How to test whether the square root of a number will be rational?

After reading comments and the answers to another question I have since asked, I realised that the problem came from a floating point inaccuracy which meant that some values (eg 0.01) would fail the logical test at the end of the program. I have amended it to use NSDecimalNumber variables instead.

double num, originalnum, multiplier;
int a;

NSLog(@"Enter a number");
scanf("%lf", &num);
//keep a copy of the original number
originalnum = num;

//increases the number until it is an integer, and stores the amount of times it does it in a
for (a=1; fmod(num, 1) != 0 ; a++) {
    num *= 10;
}

a--;
//when square-rooted the decimal points have to be added back in
multiplier = pow(10, (a/2));
if (fmod(originalnum, 1) != 0) {
    multiplier = 10;
}

NSDecimalNumber *temp = [NSDecimalNumber decimalNumberWithDecimal:[[NSNumber numberWithDouble:sqrt(num)/multiplier] decimalValue]];
NSDecimalNumber *result = [temp decimalNumberByMultiplyingBy:temp];
NSDecimalNumber *originum = [NSDecimalNumber decimalNumberWithDecimal:[[NSNumber numberWithDouble:originalnum] decimalValue]];

if ((fmod(sqrt(num), 1) == 0) && ([result isEqualToNumber:originum])) {
    NSLog(@"The square root of %g is %@", originalnum, temp);
}
else {
    NSLog(@"The square root of this number is irrational");
}

For integer inputs, only the square roots of the square numbers are rationals.
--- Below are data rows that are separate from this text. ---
(** The state given by the last call for [pubkey], if any. *)
Fixpoint last_state (pubkey : string) (calls : list (string * string * Z))
  : option string :=
  match calls with
  | [] => None
  | c :: rest =>
      match last_state pubkey rest with
      | Some s => Some s
      | None =>
          if (call_pubkey c =? pubkey)%string then Some (call_state c) else None
      end
  end.

(** A builder with the signatures it was given replaced by [sigs]. *)
Definition with_signatures (sigs : list JSValue) (b : ResultBuilder.t)
  : ResultBuilder.t :=
  {| ResultBuilder.builder_accounts := ResultBuilder.builder_accounts b;
     ResultBuilder.totalLamports := ResultBuilder.totalLamports b;
     ResultBuilder.signatures := sigs;
     ResultBuilder.builder_failures := ResultBuilder.builder_failures b |}.

Definition is_text (v : JSValue) : Prop := exists s, v = JStr s.

Definition strip_signature (doc : AttestationDoc) : AttestationDoc :=
  {| manifest := manifest doc;
     doc_db_state_hash := doc_db_state_hash doc;
     result_digest := result_digest doc;
     attestation_hash := attestation_hash doc;
     signature := None |}.

(** ** What the policy engine decides for a row *)

(** [evaluate] row by row: whether the query selects the row, and the state
    the loop body leaves it in. *)
Definition policy_candidate (a : SponsoredAccount) : bool :=
  negb (PolicyEngine.includes ["RECLAIMABLE"; "reclaimed"; "closed_zero"]
          (lifecycle_state a)).

Definition policy_change (config : PolicyEngine.PolicyConfig) (clock : Clock)
  (a : SponsoredAccount) : option string :=
  match PolicyEngine.newState (PolicyEngine.checkEligibility config clock a) with
  | Some st =>
      if negb (st =? "")%string && negb (st =? lifecycle_state a)%string
      then Some st else None
  | None => None
  end.

Definition policy_row (config : PolicyEngine.PolicyConfig) (clock : Clock)
  (a : SponsoredAccount) : SponsoredAccount :=
  if policy_candidate a then
    match policy_change config clock a with
    | Some st => set_lifecycle_state st a
    | None => a
    end
  else a.

(** What makes a row safe to reclaim under a configuration. *)
Definition whitelisted (config : PolicyEngine.PolicyConfig) (a : SponsoredAccount)
  : bool :=
  match PolicyEngine.whitelist config with
  | Some w => PolicyEngine.includes w (account_pubkey a)
  | None => false
  end.

Definition no_data (a : SponsoredAccount) : Prop :=
  match data_len a with
  | Some d => d <= 0
  | None => True
  end.

(** The age rule: with a positive minimum age, the row carries a last-check
    text, and that text is either a date at least that many days back or
    no date at all. *)
Definition old_enough (config : PolicyEngine.PolicyConfig) (clock : Clock)
  (a : SponsoredAccount) : Prop :=
  match PolicyEngine.minAgeDays config with
  | Some days =>
      0 < days ->
      exists checked,
        last_lifecycle_check a = Some checked /\ checked <> "" /\
        match Date_getTime clock checked with
        | Some lastCheck =>
            days * PolicyEngine.MS_PER_DAY <= now_ms clock - lastCheck
        | None => True
        end
  | None => True
  end.

Definition safe_to_reclaim (config : PolicyEngine.PolicyConfig) (clock : Clock)
  (a : SponsoredAccount) : Prop :=
  whitelisted config a = false /\
  owner_program a = Some SYSTEM_PROGRAM_ID /\
  (exists balance,
      lamports a = Some balance /\ 0 < balance /\
      PolicyEngine.or_zero (PolicyEngine.minLamports config) <= balance) /\
  no_data a /\
  old_enough config clock a.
So your problem boils down to find if your number is a square number. Compare the question: What's a good algorithm to determine if an input is a perfect square?.

If you have rational numbers as inputs (that is, a number given as the ratio between two integer numbers), check that both divisor and dividend are perfect squares.

For floating-point values, there is probably no solution because you can't check if a number is rational with the truncated decimal representation.


From wikipedia: The square root of x is rational if and only if x is a rational number that can be represented as a ratio of two perfect squares.

So you need to find a rational approxmiation for your input number. So far the only algorithm I've nailed down that does this task is written in Saturn Assembler for the HP48 series of calculators.